The "evidence-based policy" mantra has been a familiar one ever since last year's federal election, when Justin Trudeau's Liberals promised to let the facts guide their efforts.

But for months now, civil servants have been looking for innovative ways to fill significant data gaps in priority social policy areas like child care, parental leave, youth employment and labour market information, say internal documents prepared for senior officials at Employment and Social Development Canada.

There are holes in data that would help the government craft a national poverty reduction strategy, including helping at-risk populations like aboriginals on reserve, and helping the country's seniors by helping them financially through a seniors price index.

Even getting that information won't come quickly or cheaply: crafting a new child care policy, for example, would be helped along by a longitudinal study of children's outcomes later in life that would require years of research before any results are available, the documents say.

The issues were first raised in November to the top civil servant in the department, and then again in January when he met with chief statistician at Statistics Canada.

In an email, Employment and Social Development Canada spokesman Josh Bueckert said the department is "considering various ways to respond better to our information needs."

"Currently, we are evaluating the survey portfolio and how to best use data we already have within the department, which includes using our existing administrative data and evaluation results," Bueckert said.

The details, obtained by The Canadian Press under the Access to Information Act, raise questions about what sort of evidence the government intends to consider before setting far-reaching social policies.

And even with that evidence, experts say, the government may end up doing what governments tend to do in any situation: Decide based on votes, not evidence.

"The pessimist in me -- and this won't surprise you in the least -- (says) that decisions, even when there is evidence, quite often are heavily influenced by political considerations," said Shaun Young, who has studied how governments make policy with the data available to them.

Young, a veteran of policy development with the Ontario government who now works in the office of the University of Toronto's vice-president of research and innovation, said when governments lack data, they will often point to "best practices" in other countries or jurisdictions as a source of evidence.

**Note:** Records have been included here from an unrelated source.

(* ===== verification/ServerProps.v ===== *)
(** * Properties of the server

    The invariant holds in every state a server can reach, and what the
    handlers do to files, replies and threads. *)
From S2P Require Import Prelude Memory Sectors FileBuffer Queue CapioFile ClientManager Locations Server StorageManager Handlers RemoteHandlers ServerInv.

(** ** Reachable states *)

(** What the events must satisfy: a count is not negative, a path to remove is
    not empty, a rename goes to a path that is not in use, and a reply of
    another server with data has some. *)
Definition event_ok (e : event) (s : Server) : Prop :=
  match e with
  | ERequest (Write _ _ count) => 0 <= count
  | ERequest (Unlink _ path) => path <> ""%string
  | ERequest (Rmdir path _) => path <> ""%string
  | ERequest (Rename oldpath newpath _) =>
      oldpath <> ""%string /\ (oldpath = newpath \/ _storage s !! newpath = None)
  | EMessage _ (RemoteReadReply _ _ _ nbytes _ _ _) => 0 < nbytes
  | EMessage _ (RemoteCopyReply _ _ _ _ _ _ nbytes _ _) => 0 < nbytes
  | _ => True
  end.

Inductive reachable `{Config} : Server -> Prop :=
| reach_start pid s : start_server pid Server_new = Done (tt, s) -> reachable s
| reach_step e s s' : reachable s -> event_ok e s -> step e s s' -> reachable s'.

Section Reach.
Context `{Config}.
Hypothesis initial_size_nonneg : 0 <= getFileInitialSize < 2 ^ 63.
Hypothesis cache_line_pos : 0 < getCacheLineSize.

#[local] Hint Resolve keeps_file_createBuffer keeps_file_dump keeps_add_file keeps_add_dir keeps_add_default
  keeps_reply keeps_reply_file keeps_location_opt keeps_location_get keeps_location_load
  keeps_addDirectory keeps_write_handler keeps_send_dirent_to_client keeps_handle_pending_read
  keeps_handle_read keeps_wait_for_file keeps_update_file_metadata keeps_location_known
  keeps_handle_close keeps_reply_stat keeps_wait_for_file_completion keeps_handle_exit_group
  keeps_copy_file_range_data keeps_handle_copy_file_range keeps_handle_getdents
  keeps_request_remote_getdents keeps_serve_remote_read keeps_serve_remote_stat keeps_serve_copy
  keeps_handle_remote_read_reply keeps_handle_remote_copy_reply keeps_storage_remove
  keeps_unless_excluded keeps_handle_local_copy keeps_handle_remote_copy : keeps.

Lemma wp_handle_rename tid o n s :
  server_inv s -> o <> ""%string -> o = n \/ _storage s !! n = None ->
  wp (handle_rename tid o n) (fun _ => server_inv) s.
Proof using.
  intros Hs Ho Hn. unfold handle_rename. apply wp_bind, wp_gets.
  destruct (_storage s !! o); [|by apply keeps_reply].
  apply wp_bind. eapply wp_mono; [by apply wp_storage_rename|]. intros [] s1 Hs1.
  revert s1 Hs1. match goal with |- forall s5, _ -> wp ?m _ _ => change (keeps m) end. keep.
Qed.

Lemma wp_handle_request r s :
  server_inv s -> event_ok (ERequest r) s -> wp (handle_request r) (fun _ => server_inv) s.
Proof using initial_size_nonneg cache_line_pos.
  intros Hs Hok.
  assert (Hk : keeps (handle_request r) -> wp (handle_request r) (fun _ => server_inv) s) by auto.
  destruct r; simpl in *; try (apply Hk; clear Hk Hok; unfold access_handler, clone_handler, create_handler,
    create_exclusive_handler, dup_handler, fstat_handler, handshake_named_handler, handshake_anonymous_handler,
    mkdir_handler, open_handler, handle_lseek, handle_seek_data, handle_seek_end, handle_seek_hole, stat_handler,
    copy_file_range_handler, handle_create, handle_create_exclusive, handle_open, fstat_handler;
    try apply keeps_unless_excluded; keep; fail).
  - destruct Hok. by apply wp_handle_rename.
  - apply Hk. apply keeps_unless_excluded. keep.
  - by apply keeps_write_handler.
  - apply Hk. apply keeps_unless_excluded. keep.
Qed.

Lemma wp_handle_message source m s :
  server_inv s -> event_ok (EMessage source m) s -> wp (handle_message source m) (fun _ => server_inv) s.
Proof using initial_size_nonneg.
  intros Hs Hok. destruct m; simpl in *.
  - revert s Hs Hok. cut (forall s, server_inv s -> wp (handle_remote_read path source tid fd count offset is_getdents) (fun _ => server_inv) s); [auto|].
    match goal with |- forall s5, _ -> wp ?m _ _ => change (keeps m) end. unfold handle_remote_read. keep.
  - by apply keeps_handle_remote_read_reply.
  - assert (Hk : keeps (handle_remote_stat tid path dest)) by (unfold handle_remote_stat; keep). auto.
  - assert (Hk : keeps (handle_remote_stat_reply tid size dir)) by (unfold handle_remote_stat_reply; keep). auto.
  - assert (Hk : keeps (handle_remote_copy_file_range_data path_in source tid fd_in fd_out offset_in offset_out count))
      by (unfold handle_remote_copy_file_range_data; keep). auto.
  - by apply keeps_handle_remote_copy_reply.
Qed.

Lemma keeps_run_task t : keeps (run_task t).
Proof using initial_size_nonneg.
  destruct t; simpl; unfold loop_load_file_location, wait_for_file_creation, wait_for_data; keep.
Qed.

Lemma server_inv_new : server_inv Server_new.
Proof using.
  constructor; simpl; try done.
Qed.

Lemma wp_Done {A} (m : M Server A) (Q : A -> Server -> Prop) s a s' : wp m Q s -> m s = Done (a, s') -> Q a s'.
Proof using. unfold wp. intros Hw E. by rewrite E in Hw. Qed.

"People in the evidence-based policy-making field are often cautious and will often say you can't really make that type of generalization," said Young, author of the 2014 book, "Evidence-based Policy-Making in Canada."

"Something that worked in Alberta, in Calgary, you can't then assume that it's going to work in the same way or the same effectiveness in Bolton, Ont."

He said there isn't any agreed-upon volume or specific type of data that experts say would constitute enough to generate an evidence-based policy decision.

Often, the best kinds of evidence comes from detailed, labour-intensive reviews that take a fair amount of time to complete -- sometimes longer than a government holds office.

In recent years, however, budget cutbacks in Employment and Social Development Canada have limited how much of that kind of work has taken place.

Instead of spending money on long-term research work, the department has had to focus on "priority areas to help manage financial pressures," according to a briefing note from November.

Last year, the department spent $45 million on research projects. This year, it plans to spend $43 million.

Lost research included a workplace and employee survey that was cut in 2009 and a labour and income survey cut in 2011, said Kathleen Walsh, interim executive director for the advocacy group Evidence for Democracy.

"The termination of these longitudinal studies affect more than just federal government policy, but also provincial and municipal policy, as well civil society and think tanks that rely on Statistics Canada data for research, and to hold the government to account on creating the best possible policy," Walsh said.

Even with the return of the mandatory long-form census, Walsh said the Liberals "certainly have their work cut out for them if they want to create social policy based on evidence."